* **AIM OF THE EXERCISE**
Copy out every line from the records that includes "with".

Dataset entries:
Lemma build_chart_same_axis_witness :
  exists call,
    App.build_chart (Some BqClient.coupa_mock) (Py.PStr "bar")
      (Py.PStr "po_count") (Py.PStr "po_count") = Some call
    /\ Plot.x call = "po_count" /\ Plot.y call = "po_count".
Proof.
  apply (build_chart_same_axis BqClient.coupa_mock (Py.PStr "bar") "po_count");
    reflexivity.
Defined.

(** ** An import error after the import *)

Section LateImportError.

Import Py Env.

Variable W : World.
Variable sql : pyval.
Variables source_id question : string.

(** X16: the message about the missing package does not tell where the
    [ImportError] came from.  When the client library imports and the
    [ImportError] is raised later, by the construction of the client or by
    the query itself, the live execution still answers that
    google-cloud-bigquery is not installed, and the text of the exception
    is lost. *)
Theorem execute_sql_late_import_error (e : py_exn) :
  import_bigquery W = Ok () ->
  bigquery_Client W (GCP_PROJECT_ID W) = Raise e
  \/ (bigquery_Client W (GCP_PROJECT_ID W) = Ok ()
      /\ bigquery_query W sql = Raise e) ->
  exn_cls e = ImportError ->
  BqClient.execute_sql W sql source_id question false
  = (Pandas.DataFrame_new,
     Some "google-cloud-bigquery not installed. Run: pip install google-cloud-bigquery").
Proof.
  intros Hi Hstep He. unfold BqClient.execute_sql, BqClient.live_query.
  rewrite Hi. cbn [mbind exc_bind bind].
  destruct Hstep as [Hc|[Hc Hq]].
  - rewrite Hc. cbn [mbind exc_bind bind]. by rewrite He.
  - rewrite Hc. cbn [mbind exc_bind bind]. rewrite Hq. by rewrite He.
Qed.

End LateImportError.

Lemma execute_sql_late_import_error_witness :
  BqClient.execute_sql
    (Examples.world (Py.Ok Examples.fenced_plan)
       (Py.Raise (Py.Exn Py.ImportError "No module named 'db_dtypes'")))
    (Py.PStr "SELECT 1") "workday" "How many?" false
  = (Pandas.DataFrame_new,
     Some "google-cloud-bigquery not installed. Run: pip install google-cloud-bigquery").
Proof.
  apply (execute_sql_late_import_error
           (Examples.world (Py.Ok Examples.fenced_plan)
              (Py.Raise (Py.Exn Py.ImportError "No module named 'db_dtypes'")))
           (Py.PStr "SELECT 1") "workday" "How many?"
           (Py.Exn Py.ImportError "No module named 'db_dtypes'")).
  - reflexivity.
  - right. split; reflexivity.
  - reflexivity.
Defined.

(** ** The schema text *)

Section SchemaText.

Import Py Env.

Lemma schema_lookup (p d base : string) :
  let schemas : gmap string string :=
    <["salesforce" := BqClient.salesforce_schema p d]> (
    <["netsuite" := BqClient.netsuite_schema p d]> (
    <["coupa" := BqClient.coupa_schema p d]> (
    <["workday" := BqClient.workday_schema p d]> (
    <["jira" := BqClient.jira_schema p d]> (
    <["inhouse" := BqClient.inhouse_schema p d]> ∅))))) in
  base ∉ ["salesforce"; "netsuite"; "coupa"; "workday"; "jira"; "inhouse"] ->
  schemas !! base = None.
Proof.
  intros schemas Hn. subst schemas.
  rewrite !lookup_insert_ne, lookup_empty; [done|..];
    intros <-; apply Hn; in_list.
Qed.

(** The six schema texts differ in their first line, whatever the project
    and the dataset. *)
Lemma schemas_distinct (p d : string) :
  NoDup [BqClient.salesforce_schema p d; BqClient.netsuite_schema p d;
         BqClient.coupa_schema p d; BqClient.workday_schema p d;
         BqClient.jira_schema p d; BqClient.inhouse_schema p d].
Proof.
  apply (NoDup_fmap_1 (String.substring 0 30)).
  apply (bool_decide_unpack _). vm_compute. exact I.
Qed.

==

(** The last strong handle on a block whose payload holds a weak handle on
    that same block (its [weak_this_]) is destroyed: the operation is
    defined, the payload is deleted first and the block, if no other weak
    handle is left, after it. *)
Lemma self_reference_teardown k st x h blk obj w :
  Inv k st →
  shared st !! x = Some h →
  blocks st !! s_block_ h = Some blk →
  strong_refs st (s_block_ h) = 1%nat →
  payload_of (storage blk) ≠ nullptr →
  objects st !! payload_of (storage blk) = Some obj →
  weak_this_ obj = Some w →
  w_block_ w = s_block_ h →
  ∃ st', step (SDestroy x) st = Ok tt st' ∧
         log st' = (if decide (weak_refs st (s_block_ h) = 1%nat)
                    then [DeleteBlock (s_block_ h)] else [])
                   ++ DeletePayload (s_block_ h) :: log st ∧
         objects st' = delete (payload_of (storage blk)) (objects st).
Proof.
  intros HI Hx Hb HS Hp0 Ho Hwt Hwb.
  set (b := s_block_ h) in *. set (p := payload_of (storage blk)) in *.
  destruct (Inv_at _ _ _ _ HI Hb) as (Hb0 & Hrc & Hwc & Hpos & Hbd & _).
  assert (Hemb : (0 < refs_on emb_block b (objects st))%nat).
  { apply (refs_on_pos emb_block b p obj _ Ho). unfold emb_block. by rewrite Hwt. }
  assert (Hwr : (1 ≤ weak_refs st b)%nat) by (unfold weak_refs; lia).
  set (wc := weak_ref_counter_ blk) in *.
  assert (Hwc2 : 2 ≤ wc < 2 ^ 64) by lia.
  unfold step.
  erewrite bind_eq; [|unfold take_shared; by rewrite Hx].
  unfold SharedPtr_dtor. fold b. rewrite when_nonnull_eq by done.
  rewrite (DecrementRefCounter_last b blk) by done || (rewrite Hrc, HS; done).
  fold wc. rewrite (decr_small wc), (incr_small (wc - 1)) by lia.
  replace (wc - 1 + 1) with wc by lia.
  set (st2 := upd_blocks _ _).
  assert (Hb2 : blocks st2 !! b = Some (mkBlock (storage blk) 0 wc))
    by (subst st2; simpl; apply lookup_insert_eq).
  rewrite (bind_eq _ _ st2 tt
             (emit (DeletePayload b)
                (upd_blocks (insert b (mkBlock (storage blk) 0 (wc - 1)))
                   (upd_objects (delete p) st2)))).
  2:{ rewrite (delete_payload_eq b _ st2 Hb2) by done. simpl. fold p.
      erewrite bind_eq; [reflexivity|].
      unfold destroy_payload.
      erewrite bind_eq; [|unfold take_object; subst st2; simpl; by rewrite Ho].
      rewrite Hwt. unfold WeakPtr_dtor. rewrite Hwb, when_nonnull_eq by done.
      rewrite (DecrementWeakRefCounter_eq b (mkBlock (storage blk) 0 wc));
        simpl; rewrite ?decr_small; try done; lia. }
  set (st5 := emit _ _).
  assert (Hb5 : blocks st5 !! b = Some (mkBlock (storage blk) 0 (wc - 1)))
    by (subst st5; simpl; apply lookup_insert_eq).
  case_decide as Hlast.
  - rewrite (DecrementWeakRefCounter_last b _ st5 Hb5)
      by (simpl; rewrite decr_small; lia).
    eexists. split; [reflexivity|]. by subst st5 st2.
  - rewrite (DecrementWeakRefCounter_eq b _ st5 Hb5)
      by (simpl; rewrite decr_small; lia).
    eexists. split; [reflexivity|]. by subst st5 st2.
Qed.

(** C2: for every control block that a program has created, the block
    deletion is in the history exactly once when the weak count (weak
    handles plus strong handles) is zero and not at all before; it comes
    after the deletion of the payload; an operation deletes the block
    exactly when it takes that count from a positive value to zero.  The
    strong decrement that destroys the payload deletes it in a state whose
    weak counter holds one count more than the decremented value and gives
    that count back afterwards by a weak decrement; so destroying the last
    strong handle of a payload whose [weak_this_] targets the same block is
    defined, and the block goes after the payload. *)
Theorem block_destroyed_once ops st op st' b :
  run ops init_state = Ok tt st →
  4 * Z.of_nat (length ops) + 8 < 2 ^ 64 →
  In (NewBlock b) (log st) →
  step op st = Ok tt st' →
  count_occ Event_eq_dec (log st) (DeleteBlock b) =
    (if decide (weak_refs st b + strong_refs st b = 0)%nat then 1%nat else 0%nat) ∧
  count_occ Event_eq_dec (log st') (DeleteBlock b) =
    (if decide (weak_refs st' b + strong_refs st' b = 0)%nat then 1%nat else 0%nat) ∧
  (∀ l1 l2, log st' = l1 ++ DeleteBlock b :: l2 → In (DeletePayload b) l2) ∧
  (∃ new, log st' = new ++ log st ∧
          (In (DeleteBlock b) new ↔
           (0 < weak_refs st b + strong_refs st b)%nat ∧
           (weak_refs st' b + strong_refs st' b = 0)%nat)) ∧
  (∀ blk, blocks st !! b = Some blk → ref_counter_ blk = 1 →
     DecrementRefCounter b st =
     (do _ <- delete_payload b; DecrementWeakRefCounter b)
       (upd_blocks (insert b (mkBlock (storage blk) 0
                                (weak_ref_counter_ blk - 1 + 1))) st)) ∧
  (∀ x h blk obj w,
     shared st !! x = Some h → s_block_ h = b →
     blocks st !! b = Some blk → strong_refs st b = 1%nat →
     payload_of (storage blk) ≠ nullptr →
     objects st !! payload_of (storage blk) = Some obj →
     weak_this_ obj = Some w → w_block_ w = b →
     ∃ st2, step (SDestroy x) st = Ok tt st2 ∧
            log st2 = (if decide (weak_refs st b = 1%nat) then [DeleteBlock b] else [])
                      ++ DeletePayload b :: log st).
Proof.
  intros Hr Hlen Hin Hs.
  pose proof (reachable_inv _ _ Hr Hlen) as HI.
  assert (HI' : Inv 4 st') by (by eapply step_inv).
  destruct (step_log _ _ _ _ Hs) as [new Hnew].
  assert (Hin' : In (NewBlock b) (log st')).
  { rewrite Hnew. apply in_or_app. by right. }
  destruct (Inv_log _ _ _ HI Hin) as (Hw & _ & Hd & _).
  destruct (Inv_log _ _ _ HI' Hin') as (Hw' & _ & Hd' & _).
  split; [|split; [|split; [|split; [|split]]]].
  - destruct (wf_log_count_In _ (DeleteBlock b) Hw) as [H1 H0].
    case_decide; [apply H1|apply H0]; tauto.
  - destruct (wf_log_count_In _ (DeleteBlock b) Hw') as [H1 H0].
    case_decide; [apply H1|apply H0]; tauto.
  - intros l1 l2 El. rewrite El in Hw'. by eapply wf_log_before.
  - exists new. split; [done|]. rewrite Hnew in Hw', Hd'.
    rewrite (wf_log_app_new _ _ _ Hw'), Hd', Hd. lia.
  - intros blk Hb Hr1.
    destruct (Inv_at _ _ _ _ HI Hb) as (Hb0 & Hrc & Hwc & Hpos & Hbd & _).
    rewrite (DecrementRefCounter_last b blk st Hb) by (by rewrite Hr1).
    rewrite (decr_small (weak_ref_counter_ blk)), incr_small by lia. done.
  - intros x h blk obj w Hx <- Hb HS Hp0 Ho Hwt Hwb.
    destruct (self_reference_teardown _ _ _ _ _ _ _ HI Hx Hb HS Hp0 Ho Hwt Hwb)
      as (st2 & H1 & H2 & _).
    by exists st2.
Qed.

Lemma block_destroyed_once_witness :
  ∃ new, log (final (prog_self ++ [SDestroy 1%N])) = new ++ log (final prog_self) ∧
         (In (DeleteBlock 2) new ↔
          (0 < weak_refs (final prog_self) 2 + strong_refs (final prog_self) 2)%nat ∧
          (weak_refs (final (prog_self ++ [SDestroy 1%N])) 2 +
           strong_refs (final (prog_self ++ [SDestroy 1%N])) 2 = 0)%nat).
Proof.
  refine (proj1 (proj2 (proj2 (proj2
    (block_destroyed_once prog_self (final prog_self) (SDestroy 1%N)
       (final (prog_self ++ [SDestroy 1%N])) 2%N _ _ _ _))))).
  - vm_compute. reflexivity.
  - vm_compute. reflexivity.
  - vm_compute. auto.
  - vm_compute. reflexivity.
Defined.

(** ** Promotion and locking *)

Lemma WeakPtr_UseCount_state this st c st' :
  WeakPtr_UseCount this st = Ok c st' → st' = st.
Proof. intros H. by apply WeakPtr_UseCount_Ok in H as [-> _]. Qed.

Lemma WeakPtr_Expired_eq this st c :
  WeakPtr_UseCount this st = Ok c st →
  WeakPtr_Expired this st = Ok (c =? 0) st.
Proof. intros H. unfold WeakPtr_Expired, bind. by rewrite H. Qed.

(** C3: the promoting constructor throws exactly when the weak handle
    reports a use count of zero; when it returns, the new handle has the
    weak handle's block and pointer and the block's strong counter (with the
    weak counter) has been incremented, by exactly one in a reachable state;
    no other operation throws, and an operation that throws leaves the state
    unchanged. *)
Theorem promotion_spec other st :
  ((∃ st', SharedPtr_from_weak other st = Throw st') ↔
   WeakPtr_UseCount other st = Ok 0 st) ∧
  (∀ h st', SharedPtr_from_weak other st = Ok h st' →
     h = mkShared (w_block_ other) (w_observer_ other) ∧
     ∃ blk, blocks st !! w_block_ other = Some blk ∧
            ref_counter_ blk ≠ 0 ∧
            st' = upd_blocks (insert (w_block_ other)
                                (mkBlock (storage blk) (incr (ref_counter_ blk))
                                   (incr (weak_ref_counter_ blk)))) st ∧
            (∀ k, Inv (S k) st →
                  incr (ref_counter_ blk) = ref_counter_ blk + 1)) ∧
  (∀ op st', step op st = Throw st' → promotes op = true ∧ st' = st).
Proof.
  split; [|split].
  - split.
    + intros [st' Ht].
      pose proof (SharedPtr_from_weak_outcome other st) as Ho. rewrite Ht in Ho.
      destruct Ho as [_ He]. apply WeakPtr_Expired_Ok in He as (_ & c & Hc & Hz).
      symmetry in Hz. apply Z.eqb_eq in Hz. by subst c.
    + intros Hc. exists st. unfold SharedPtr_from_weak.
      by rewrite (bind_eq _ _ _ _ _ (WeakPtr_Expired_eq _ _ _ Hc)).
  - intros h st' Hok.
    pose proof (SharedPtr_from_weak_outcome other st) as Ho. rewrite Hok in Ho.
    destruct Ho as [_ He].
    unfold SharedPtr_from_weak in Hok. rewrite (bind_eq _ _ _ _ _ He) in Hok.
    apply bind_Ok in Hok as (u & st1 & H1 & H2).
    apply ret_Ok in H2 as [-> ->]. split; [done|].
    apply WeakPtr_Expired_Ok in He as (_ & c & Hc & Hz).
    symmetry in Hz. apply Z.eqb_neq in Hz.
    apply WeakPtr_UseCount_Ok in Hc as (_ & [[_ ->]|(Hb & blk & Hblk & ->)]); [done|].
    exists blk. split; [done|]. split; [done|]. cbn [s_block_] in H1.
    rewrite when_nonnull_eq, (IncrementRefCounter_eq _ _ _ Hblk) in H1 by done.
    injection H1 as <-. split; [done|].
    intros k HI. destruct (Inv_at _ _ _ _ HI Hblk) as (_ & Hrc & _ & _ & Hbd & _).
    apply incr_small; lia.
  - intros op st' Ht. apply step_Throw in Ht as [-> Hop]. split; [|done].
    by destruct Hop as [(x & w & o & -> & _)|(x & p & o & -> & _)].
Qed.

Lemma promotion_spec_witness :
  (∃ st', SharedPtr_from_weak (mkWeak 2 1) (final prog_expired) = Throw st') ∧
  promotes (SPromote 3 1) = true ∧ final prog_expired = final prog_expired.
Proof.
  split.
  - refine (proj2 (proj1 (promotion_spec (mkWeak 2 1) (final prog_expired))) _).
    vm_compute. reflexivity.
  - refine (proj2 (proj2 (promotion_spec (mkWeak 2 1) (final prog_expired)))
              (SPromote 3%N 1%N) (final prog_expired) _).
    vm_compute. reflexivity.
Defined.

* **RESULT OF THIS TASK**
  replace (wc - 1 + 1) with wc by lia.
    weak handle's block and pointer and the block's strong counter (with the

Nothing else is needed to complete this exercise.